I’ve found it interesting to learn that Chinese medical theory recognizes an important connection between the Heart and the Stomach. If the Stomach gets overheated, for example, it can flare up and harass the Heart. This fits nicely with our biomedical recognition that gastroesophageal reflux can often feel like symptoms of a heart attack. But it also provides an explanation for why we often try to treat our emotions with food — which then in turn, affects our bellies.
In an ideal world, we would all have perfect coping mechanisms to process negative emotions and wouldn’t need to turn to food. Last time I checked, though, ideal wasn’t happening yet. While we await its arrival, I’ll keep working on recipes that preserve the soothing nature of comfort food while not dragging us into the depths of disease. This recipe was initially created for my good friend, Laura’s birthday last summer. At the time I was experimenting with a ketogenic diet (more on ketogenic, paleo and what-exactly-is-the-difference-and-why-we-should-care in my next post), and yes, I was, not incidentally, going through a breakup at the time. I brought the cake to Laura’s party, where it was a resounding success among people on no special diet at all who just really like chocolate cake. And they adored this one!
In the past week, I’ve had several conversations with women looking for good baking recipes that won’t break their low-carbohydrate, high protein/healthy fat/high vegetable eating routines. Then I unexpectedly ran into a wonderful person I’d met at Laura’s party, and the first thing she said was, “Oh my god, that chocolate cake!” So, here it is — devilishly delicious cake whether you are paleo, keto or just plain love chocolate cake. Nourish your beautiful Heart and lovely Stomach with a wholesome sweet treat, baked with love.
BIG LOVE BADASS CHOCOLATE CAKE (A note about sweeteners: I make this with Lakanata monkfruit sweetener, which has zero glycemic index and no calories, but you could also use coconut sugar or date sugar, which is just made from dried, ground dates.)
- 1 cup coconut flour
- 1 1/2 cups almond flour
- 6 eggs
- 1 1/4 cups sweetener of your choice
- 4-6 drops liquid stevia (I like Whole Foods brand vanilla flavored)
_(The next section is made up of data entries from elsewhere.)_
(** * Job board backend: authorization and application workflow

    A shallow embedding of the Express route handlers of the job board
    (routes/applicationRoutes.js, routes/jobRoutes.js, routes/authRoutes.js)
    and of the Mongoose schemas they persist through
    (models/applicationModel.js, models/jobModel.js).

    Handlers are functions in a state-and-exception monad over the three
    collections.  A rejected promise or a thrown error is an abrupt
    completion that keeps whatever was written before it, exactly as the
    [try { ... } catch (error) { ... }] blocks of the handlers see it.
    Where requests overlap, a handler is the sequence of the database
    operations it awaits, and requests in flight take turns at the
    database. *)

From Stdlib Require Import String Ascii List ZArith Bool Arith Lia.
From Stdlib Require Import Permutation Sorted.
Import ListNotations.
Open Scope string_scope.

(* ===================================================================== *)
(** * JavaScript strings *)
(* ===================================================================== *)

(** Strings are sequences of code units below 256 (the Latin-1 range of
    JavaScript's UTF-16).  On that range the ECMAScript WhiteSpace and
    LineTerminator code points are TAB, LF, VT, FF, CR, SP and NBSP; they are
    what [String.prototype.trim] strips and what the regular expression
    class [\s] matches. *)
Module JsString.

Definition isWhiteSpace (c : ascii) : bool :=
  let n := nat_of_ascii c in
  ((n =? 9) || (n =? 10) || (n =? 11) || (n =? 12) || (n =? 13)
   || (n =? 32) || (n =? 160))%nat.

Fixpoint allWhiteSpace (s : string) : bool :=
  match s with
  | EmptyString => true
  | String c s' => isWhiteSpace c && allWhiteSpace s'
  end.

Fixpoint trimStart (s : string) : string :=
  match s with
  | EmptyString => EmptyString
  | String c s' => if isWhiteSpace c then trimStart s' else s
  end.

Fixpoint trimEnd (s : string) : string :=
  match s with
  | EmptyString => EmptyString
  | String c s' =>
      match trimEnd s' with
      | EmptyString => if isWhiteSpace c then EmptyString else String c EmptyString
      | t => String c t
      end
  end.

(** [s.trim()] *)
Definition trim (s : string) : string := trimEnd (trimStart s).

Definition toLowerChar (c : ascii) : ascii :=
  let n := nat_of_ascii c in
  if (((65 <=? n) && (n <=? 90))
      || ((192 <=? n) && (n <=? 222) && negb (n =? 215)))%nat
  then ascii_of_nat (n + 32) else c.

(** [s.toLowerCase()] *)
Fixpoint toLowerCase (s : string) : string :=
  match s with
  | EmptyString => EmptyString
  | String c s' => String (toLowerChar c) (toLowerCase s')
  end.

(** Truthiness of a string: the empty string is falsy. *)
Definition truthy (s : string) : bool :=
  match s with EmptyString => false | _ => true end.

(** A body or parameter field that may be absent ([undefined]). *)
Definition truthyField (f : option string) : bool :=
  match f with Some s => truthy s | None => false end.

(** [f || ''] *)
Definition orEmpty (f : option string) : string :=
  match f with
  | Some s => s
  | None => ""
  end.

(** [f || d] *)
Definition orDefault (f : option string) (d : string) : string :=
  match f with
  | Some s => if truthy s then s else d
  | None => d
  end.

(** [f?.trim()] : optional chaining leaves [undefined] alone. *)
Definition optTrim (f : option string) : option string := option_map trim f.

Definition isAt (c : ascii) : bool := (nat_of_ascii c =? 64)%nat.
Definition isDot (c : ascii) : bool := (nat_of_ascii c =? 46)%nat.

(** A character of the class [[^\s@]]. *)
Definition isLocalChar (c : ascii) : bool := negb (isWhiteSpace c) && negb (isAt c).

Fixpoint allLocal (s : string) : bool :=
  match s with
  | EmptyString => true
  | String c s' => isLocalChar c && allLocal s'
  end.

(** [[^\s@]+\.[^\s@]+$] on the part after the at sign: only class
    characters, with a dot that is neither first nor last. *)
Fixpoint hasInnerDot (s : string) : bool :=
  match s with
  | String _ ((String d (String _ _)) as rest) =>
      isDot d || hasInnerDot rest
  | _ => false
  end.

Definition domainPart (s : string) : bool := allLocal s && hasInnerDot s.

(** [[^\s@]+@] then the domain part: the local part is not empty and stops
    at the first at sign, since the class excludes it. *)
Fixpoint localThenDomain (seen : bool) (s : string) : bool :=
  match s with
  | EmptyString => false
  | String c s' =>
      if isAt c then seen && domainPart s'
      else if isWhiteSpace c then false
      else localThenDomain true s'
  end.

(** [/^[^\s@]+@[^\s@]+\.[^\s@]+$/.test(s)] *)
Definition emailRegex_test (s : string) : bool := localThenDomain false s.

(** The regular expression read as a shape: three non-empty runs of class
    characters, an at sign after the first and a dot after the second. *)
Definition emailShape (s : string) : Prop :=
  exists a b c,
    s = a ++ "@" ++ b ++ "." ++ c
    /\ a <> "" /\ b <> "" /\ c <> ""
    /\ allLocal a = true /\ allLocal b = true /\ allLocal c = true.

End JsString.

(* ===================================================================== *)
(** * Data model *)
(* ===================================================================== *)

(** An ObjectId is kept as the string [toString()] gives for it. *)
Definition ObjectId := string.

(** Timestamps, as ticks of the server clock. *)
Definition Date := nat.

(** A document of the users collection (name, email, password, role; the
    password is a bcrypt hash). *)
Record User := mkUser {
  user_id : ObjectId;
  user_name : string;
  user_email : string;
  user_password : string;
  user_role : string
}.

(** models/jobModel.js, [jobSchema] with [timestamps: true]. *)
Record Job := mkJob {
  job_id : ObjectId;
  title : string;
  company : string;
  salary : string;
  location : string;
  description : string;
  postedBy : ObjectId;
  applicationCount : Z;
  skillsRequired : list string;
  jobType : string;
  job_createdAt : Date;
  job_updatedAt : Date
}.

(** models/applicationModel.js, [applicationSchema] with [timestamps: true]. *)
Record Application := mkApplication {
  app_id : ObjectId;
  app_job : ObjectId;
  app_user : ObjectId;
  resume : string;
  coverLetter : string;
  status : string;
  createdAt : Date;
  updatedAt : Date
}.

(** The database: three collections, each in insertion order. *)
Record Db := mkDb {
  users : list User;
  jobs : list Job;
  applications : list Application
}.

Definition emptyDb : Db := mkDb [] [] [].

(** The upload directory, as the set of paths at which a file exists. *)
Definition Fs := string -> bool.

(* ===================================================================== *)
(** * Requests and responses *)
(* ===================================================================== *)

Inductive Method := GET | POST | PUT.

(** [req.file] as multer's [upload.single('resume')] leaves it. *)
Record File := mkFile { filename : string }.

(** The outcome of multer on the request: an error passed to the callback,
    or the parsed file, if any was sent. *)
Inductive Upload :=
| MulterError (message : string)
| OtherError (message : string)
| Uploaded (file : option File).

(** An HTTP request below the mount point of its router.  The body is a
    JSON object, or a form, whose fields are texts: a field is a string or
    absent.  Bodies with numbers, booleans, arrays or objects for fields
    are outside the model. *)
Record Request := mkRequest {
  req_method : Method;
  req_path : list string;
  req_token : option string;
  req_body : list (string * string);
  req_upload : Upload
}.

(** [req.user], set by the [protect] middleware. *)
Record AuthUser := mkAuthUser { id : ObjectId; auth_role : string }.

(** A request on its way through a route: [req.params], [req.user] and
    [req.file] are filled in by the router and the middleware. *)
Record Context := mkContext {
  req : Request;
  params : list (string * string);
  req_user : option AuthUser;
  req_file : option File
}.

Fixpoint lookup (k : string) (l : list (string * string)) : option string :=
  match l with
  | [] => None
  | (k', v) :: l' => if String.eqb k k' then Some v else lookup k l'
  end.

(** [req.body.k] *)
Definition bodyField (c : Context) (k : string) : option string :=
  lookup k (req_body (req c)).

(** [req.params.k] *)
Definition param (c : Context) (k : string) : option string :=
  lookup k (params c).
- 3 sticks butter or 1 1/2 cups coconut oil
- 1 cup whole milk Greek yogurt (for non-dairy, substitute full-fat coconut milk)
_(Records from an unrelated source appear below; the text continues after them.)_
Definition ComputeBlockTimesteps : M (Simulation.t FLOAT) unit :=
  modify (Simulation.set_timestep big_number) ;;;
  st <- the_store ;;
  for_each (take (Z.to_nat (Sph.Nsph st)) (Sph.sphdata st)) (fun p =>
    integ <- the_sphint ;;
    s <- get ;;
    lower_timestep (sphint_Timestep integ p (Simulation.simparams s)) ;;;
    gas_eos <- stringparam "gas_eos" ;;
    if bool_decide (gas_eos = "energy_eqn") then
      energy <- the_uint ;;
      lower_timestep (uint_Timestep energy p)
    else ret tt) ;;;
  s <- get ;;
  print ("Global timestep : " +:+ f_show (Simulation.timestep s)
         +:+ "   t : " +:+ f_show (Simulation.time s)).

(** *** ProcessParameters *)

(** Without [FIXED_DIMENSIONS]. *)
Definition ProcessParameters : M (Simulation.t FLOAT) unit :=
  ndim <- intparam "ndim" ;; modify (Simulation.set_ndim ndim) ;;;
  vdim <- intparam "ndim" ;; modify (Simulation.set_vdim vdim) ;;;
  bdim <- intparam "ndim" ;; modify (Simulation.set_bdim bdim) ;;;
  (* the SPH object *)
  sph <- stringparam "sph" ;;
  (if bool_decide (sph = "gradh") then
     modify (Simulation.set_sph (Some (new_GradhSph ndim vdim bdim))) ;;;
     alpha_visc <- floatparam "alpha_visc" ;;
     on_the_sph (SphObject.set_alpha_visc alpha_visc) ;;;
     beta_visc <- floatparam "beta_visc" ;;
     on_the_sph (SphObject.set_beta_visc beta_visc)
   else
     sph' <- stringparam "sph" ;;
     raise ("Unrecognised parameter : sph = " +:+ sph')) ;;;
  (* the kernel *)
  kernel <- stringparam "kernel" ;;
  (if bool_decide (kernel = "m4") then
     on_the_sph (SphObject.set_kern (Some (M4Kernel ndim)))
   else
     kernel' <- stringparam "kernel" ;;
     raise ("Unrecognised parameter : kernel = " +:+ kernel')) ;;;
  (* boundary condition variables *)
  x_lhs <- stringparam "x_boundary_lhs" ;;
  x_rhs <- stringparam "x_boundary_rhs" ;;
  y_lhs <- stringparam "y_boundary_lhs" ;;
  y_rhs <- stringparam "y_boundary_rhs" ;;
  z_lhs <- stringparam "z_boundary_lhs" ;;
  z_rhs <- stringparam "z_boundary_rhs" ;;
  min0 <- floatparam "boxmin[0]" ;;
  min1 <- floatparam "boxmin[1]" ;;
  min2 <- floatparam "boxmin[2]" ;;
  max0 <- floatparam "boxmax[0]" ;;
  max1 <- floatparam "boxmax[1]" ;;
  max2 <- floatparam "boxmax[2]" ;;
  let boxmin := [min0; min1; min2] in
  let boxmax := [max0; max1; max2] in
  let boxsize := zip_with fsub boxmax boxmin in
  modify (Simulation.set_simbox
            (SimBox.mk
               (DomainBox.mk x_lhs x_rhs y_lhs y_rhs z_lhs z_rhs boxmin boxmax)
               boxsize (fmul f_half <$> boxsize))) ;;;
  (* the neighbour search *)
  neib_search <- stringparam "neib_search" ;;
  (if bool_decide (neib_search = "bruteforce") then
     modify (Simulation.set_sphneib (Some BruteForceSearch))
   else
     neib_search' <- stringparam "neib_search" ;;
     raise ("Unrecognised parameter : neib_search = " +:+ neib_search')) ;;;
  sph_integration <- stringparam "sph_integration" ;;
  (if bool_decide (sph_integration = "lfkdk") then
     accel_mult <- floatparam "accel_mult" ;;
     courant_mult <- floatparam "courant_mult" ;;
     modify (Simulation.set_sphint (Some (SphLFKDK accel_mult courant_mult)))
   else
     sph_integration' <- stringparam "sph_integration" ;;
     raise ("Unrecognised parameter : sph_integration = "
            +:+ sph_integration')) ;;;
  (* thermal physics *)
  gas_eos <- stringparam "gas_eos" ;;
  (if bool_decide (gas_eos = "energy_eqn") then
     temp0 <- floatparam "temp0" ;;
     mu_bar <- floatparam "mu_bar" ;;
     gamma_eos <- floatparam "gamma_eos" ;;
     on_the_sph (SphObject.set_eos (Some (Adiabatic temp0 mu_bar gamma_eos))) ;;;
     energy_integration <- stringparam "energy_integration" ;;
     if bool_decide (energy_integration = "PEC") then
       energy_mult <- floatparam "energy_mult" ;;
       modify (Simulation.set_uint (Some (EnergyPEC energy_mult)))
     else
       energy_integration' <- stringparam "energy_integration" ;;
       raise ("Unrecognised parameter : energy_integration = "
              +:+ energy_integration')
   else
     gas_eos2 <- stringparam "gas_eos" ;;
     if bool_decide (gas_eos2 = "isothermal") then
       temp0 <- floatparam "temp0" ;;
       mu_bar <- floatparam "mu_bar" ;;
       gamma_eos <- floatparam "gamma_eos" ;;
       on_the_sph (SphObject.set_eos (Some (Isothermal temp0 mu_bar gamma_eos)))
     else
       gas_eos' <- stringparam "gas_eos" ;;
       raise ("Unrecognised parameter : gas_eos = " +:+ gas_eos')) ;;;
  Npart <- intparam "Npart" ;;
  on_store (fun st =>
    Sph.mk Npart (Sph.Nghost st) (Sph.NPeriodicGhost st) (Sph.Nmpighost st)
      (Sph.Nghostmax st) (Sph.Ntot st) (Sph.Nsphmax st)
      (Sph.NImportedParticles st) (Sph.Ngather st) (Sph.sphdata st)) ;;;
  Nstepsmax <- intparam "Nstepsmax" ;;
  modify (Simulation.set_Nstepsmax Nstepsmax) ;;;
  run_id <- stringparam "run_id" ;;
  modify (Simulation.set_run_id run_id) ;;;
  tend <- floatparam "tend" ;;
  modify (Simulation.set_tend tend) ;;;
  dt_snap <- floatparam "dt_snap" ;;
  modify (Simulation.set_dt_snap dt_snap).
- 1 cup hot coffee (or Earl Grey tea)
- 1 tablespoon vanilla
- 2 teaspoons baking powder
- 2 teaspoons baking soda
- 1/2 teaspoon salt
- 1 cup bittersweet chocolate chips (I use Lily’s stevia-sweetened chips)
- Decadent Soaking Syrup: 3/4 cup coffee or Earl Grey tea, 1/4 cup butter or coconut oil, 1/4 cup coconut sugar+ liquid stevia to taste, 1 teaspoon vanilla, brought just to a boil
First prepare your cake pan. I use a bundt pan. Grease the bottom thoroughly, then shake in a couple teaspoons of cocoa powder. Tap the pan until the bottom is well coated, then tap out any excess into the sink. Next, mix the dry ingredients, except for sweetener, together in a bowl with a fork to get all the lumps out. In a second large mixing bowl, cream butter, eggs, yogurt, sweetener, stevia and vanilla with an electric mixer until smooth. Stir in the dry ingredients. Bring coffee or tea to a boil and mix in just until smooth; then blend in chocolate chips. Spoon the batter into prepared pan(s), and bake in a preheated oven at 325 for an hour and a half. Check for done-ness by sticking a knife in. It should come out clean. If not, bake another 15 min and remove from oven. Make the soaking syrup, poke holes in the warm cake with a chopstick (a great task for kids!), loosen the sides with a knife, and spoon the hot syrup over the cake. Let sit for 10 minutes, and invert onto a serving plate. This super rich cake is meant to be served in tiny slices (you’ll find that’s all you can eat!) — it’s terrific with whipped cream or coconut cream and a big pile of fresh berries — or try the berry sauce from December’s rice pudding post!